Chi ha vissuto gli anni del terrorismo in Italia non farà fatica a ricordare quel sottile senso di sgomento che ha trovato il suo apice nel sequestro e omicidio dell’onorevole Aldo Moro. La strage di via Fani e i successivi 55 giorni furono caratterizzati da sensazioni di smarrimento e incomprensioni. La reazione della folla fu decisa e immediata: è colpa delle brigate rosse; aspetto per altro vero e documentato dai volantini del gruppo armato. Ma la domanda che più serpeggiava nell’intimo di alcuni cittadini era: possibile che quanto sta accadendo sia riconducibile solo a un gruppo di persone o c’è qualcosa di più grande dietro?
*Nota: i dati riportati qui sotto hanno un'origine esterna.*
(** * Range-breakout trading engine: backtest ledger and session state machine

    A shallow embedding of [backtest_nas.py] (the historical simulator) and of
    the scale-in routine of [trading_bot.py] (the live poller), followed by
    the properties of the ledger, of the per-candle session state machine and
    of the range calculation.

    Numbers.  Prices, lot sizes and money amounts are Python floats in the
    source; they are embedded as exact rationals [Q].  The properties proved
    over [Q] are facts of order and structure: which comparison holds, which
    trades are opened and closed and with which fields, in which order
    amounts are added.  Where an equation between computed amounts is stated
    up to [==], it is one between rationals.  Module [Binary64] repeats the
    arithmetic of the ledger on binary64 numbers, for the one claim that is
    decided by rounding.  Timestamps are
    whole seconds since the epoch ([pd.to_datetime(..., unit='s')]), embedded
    as [Z]; the derived columns [date] and [time_only] are the quotient and
    the remainder by 86400.

    Objects.  [Trade] instances are mutable objects shared by reference
    between [all_trades], [closed_trades] and a session's [open_trades].
    [all_trades] is append-only and receives every trade at creation, so the
    position of a trade in [all_trades] is its identity: [all_trades] is the
    store, and the other two lists hold positions in it. *)

From Stdlib Require Import QArith Qminmax Qabs ZArith Lia Lqa Bool Sorted Floats.
From stdpp Require Import base list.

#[local] Set Warnings "-inexact-float".

Local Open Scope Q_scope.

(** ** Configuration constants *)

Definition time_hm (h m : Z) : Z := (h * 3600 + m * 60)%Z.

Definition LOT_SIZE : Q := 1 # 100.
Definition TP_UNITS : Q := 580.

Definition MORNING_RANGE_START : Z := time_hm 10 0.
Definition MORNING_RANGE_END : Z := time_hm 10 15.
Definition AFTERNOON_RANGE_START : Z := time_hm 16 30.
Definition AFTERNOON_RANGE_END : Z := time_hm 16 45.

Definition MORNING_ENTRY_START : Z := time_hm 10 15.
Definition MORNING_ENTRY_CUTOFF : Z := time_hm 16 29.
Definition AFTERNOON_ENTRY_START : Z := time_hm 16 45.
Definition AFTERNOON_EXIT_TIME : Z := time_hm 23 55.

Definition SCALE_LEVELS : list Q := [75 # 100; 50 # 100; 25 # 100].

(** ** Enumerations *)

Inductive Direction := BUY | SELL.
Inductive TradeType := INITIAL | SCALE | REVERSAL_TRADE.
Inductive SessionType := MORNING | AFTERNOON.
Inductive ExitReason := TP | REVERSAL | TIME_EXIT | SESSION_END.

(** Reading an [Optional[float]] attribute where the source uses it as a
    number.  On [None] Python raises a TypeError; every state reached from
    [SessionState.reset] has the attribute set wherever it is read (lemma
    [session_candle_wired] below), so the value chosen here for [None] is
    never used on a run. *)
Definition num (o : option Q) : Q :=
  match o with Some x => x | None => 0 end.

(** ** Candles *)

Module Candle.
Record t := mk {
  time : Z;
  open : Q;
  high : Q;
  low : Q;
  close : Q
}.

Definition date (c : t) : Z := (time c / 86400)%Z.
Definition time_only (c : t) : Z := (time c mod 86400)%Z.
End Candle.

(** ** class Trade *)

Module Trade.
Record t := mk {
  direction : Direction;
  entry_price : Q;
  entry_time : Z;
  lot_size : Q;
  tp_price : Q;
  trade_type : TradeType;
  session : SessionType;
  exit_price : option Q;
  exit_time : option Z;
  exit_reason : option ExitReason;
  profit : option Q;
  pips : option Q
}.

Definition init (direction : Direction) (entry_price : Q) (entry_time : Z)
    (lot_size tp_price : Q) (trade_type : TradeType) (session : SessionType) : t :=
  mk direction entry_price entry_time lot_size tp_price trade_type session
     None None None None None.

Definition compute_pips (self : t) (price point : Q) : Q :=
  match direction self with
  | BUY => (price - entry_price self) / point / 10
  | SELL => (entry_price self - price) / point / 10
  end.

Definition close (self : t) (exit_price' : Q) (exit_time' : Z)
    (exit_reason' : ExitReason) (point : Q) : t :=
  let pips' := compute_pips self exit_price' point in
  let pip_value := lot_size self * 100 in
  mk (direction self) (entry_price self) (entry_time self) (lot_size self)
     (tp_price self) (trade_type self) (session self)
     (Some exit_price') (Some exit_time') (Some exit_reason')
     (Some (pips' * pip_value)) (Some pips').

(** The [realizedPnL] of a trade record: its [profit] once closed. *)
Definition realized (self : t) : Q := num (profit self).
End Trade.

(** ** class SessionState *)

Module SessionState.
Record t := mk {
  session_type : SessionType;
  range_high : option Q;
  range_low : option Q;
  breakout_direction : option Direction;
  breakout_price : option Q;
  tp_price : option Q;
  reversal_count : nat;
  scale_levels : list Q;
  executed_scales : list Q;
  open_trades : list nat;
  session_start_balance : Q;
  session_max_drawdown : Q;
  session_peak_balance : Q;
  initial_breakout_done : bool;
  breakout_candle_time : option Z
}.

Definition init (session_type : SessionType) : t :=
  mk session_type None None None None None 0 [] [] [] 0 0 0 false None.

Definition reset (self : t) : t :=
  mk (session_type self) None None None None None 0 [] [] [] 0 0 0 false None.

Definition set_open_trades (self : t) (l : list nat) : t :=
  mk (session_type self) (range_high self) (range_low self)
     (breakout_direction self) (breakout_price self) (tp_price self)
     (reversal_count self) (scale_levels self) (executed_scales self)
     l (session_start_balance self) (session_max_drawdown self)
     (session_peak_balance self) (initial_breakout_done self)
     (breakout_candle_time self).

Definition set_range (self : t) (hi lo : Q) : t :=
  mk (session_type self) (Some hi) (Some lo)
     (breakout_direction self) (breakout_price self) (tp_price self)
     (reversal_count self) (scale_levels self) (executed_scales self)
     (open_trades self) (session_start_balance self) (session_max_drawdown self)
     (session_peak_balance self) (initial_breakout_done self)
     (breakout_candle_time self).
L’impressione durante il giorno del rapimento di Moro e il periodo che ne seguì era impercettibilmente forte: si stava dentro un tritacarne di cui non si conoscevano le dimensioni, né la vera forza, né chi girava la manovella.
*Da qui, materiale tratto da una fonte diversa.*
(** * tc/try_catch.hpp: the leveled logging dispatcher and the try/catch macro layer

    A shallow embedding of [include/tc/try_catch.hpp].  C++ code that reads
    and writes the process becomes a function on an explicit process state;
    code that may raise or terminate the process lives in a small
    state-and-outcome monad.  The compile-time switch
    [TC_EXCEPTIONS_ENABLED] is a boolean argument of every macro that
    consults it, so both expansions of the header are present side by
    side. *)

From Stdlib Require Import ZArith String Ascii List Bool Lia DecimalString.
Import ListNotations.
Local Open Scope Z_scope.
Local Open Scope string_scope.

(** ** C-level data *)

(** [const char*]: a possibly null pointer to a NUL-terminated string. *)
Definition cstr := option string.

(** [p ? p : dflt] on a [const char*]. *)
Definition or_default (p : cstr) (dflt : string) : string :=
  match p with
  | Some s => s
  | None => dflt
  end.

(** [sub] occurs in [s]. *)
Definition contains (s sub : string) : Prop := exists pre post, s = pre ++ sub ++ post.

(** The ["\n"] of the format strings. *)
Definition LF : string := String "010"%char EmptyString.

(** What [%d] prints for an [int]. *)
Definition fmt_d (n : Z) : string := NilZero.string_of_int (Z.to_int n).

(** One variadic argument, and the [va_list] a sink receives. *)
Inductive va_arg : Type :=
| va_int (n : Z)
| va_str (s : cstr).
È la stessa sensazione che si sta vivendo in questi giorni, con un attacco terroristico che ha per teatro la Francia. Per quanto le sparatorie si siano verificate a Parigi, il rumore emotivo è arrivato diretto e con tutta la sua forza in tutti i Paesi, Italia in primis.

Le motivazioni a caldo delle stragi in Francia sono quelle della libertà di stampa e quindi del rispetto, o mancato rispetto, di etnie e religioni diverse e relativa convivenza. Questi motivi che pure esistono sono troppo deboli per giustificare il senso di sgomento e di smarrimento che molti stanno provando. Anche adesso c’è quella impressione impercettibilmente forte di essere dentro a un tritacarne e di non conoscerne le dimensioni e tutto ciò che ruota intorno.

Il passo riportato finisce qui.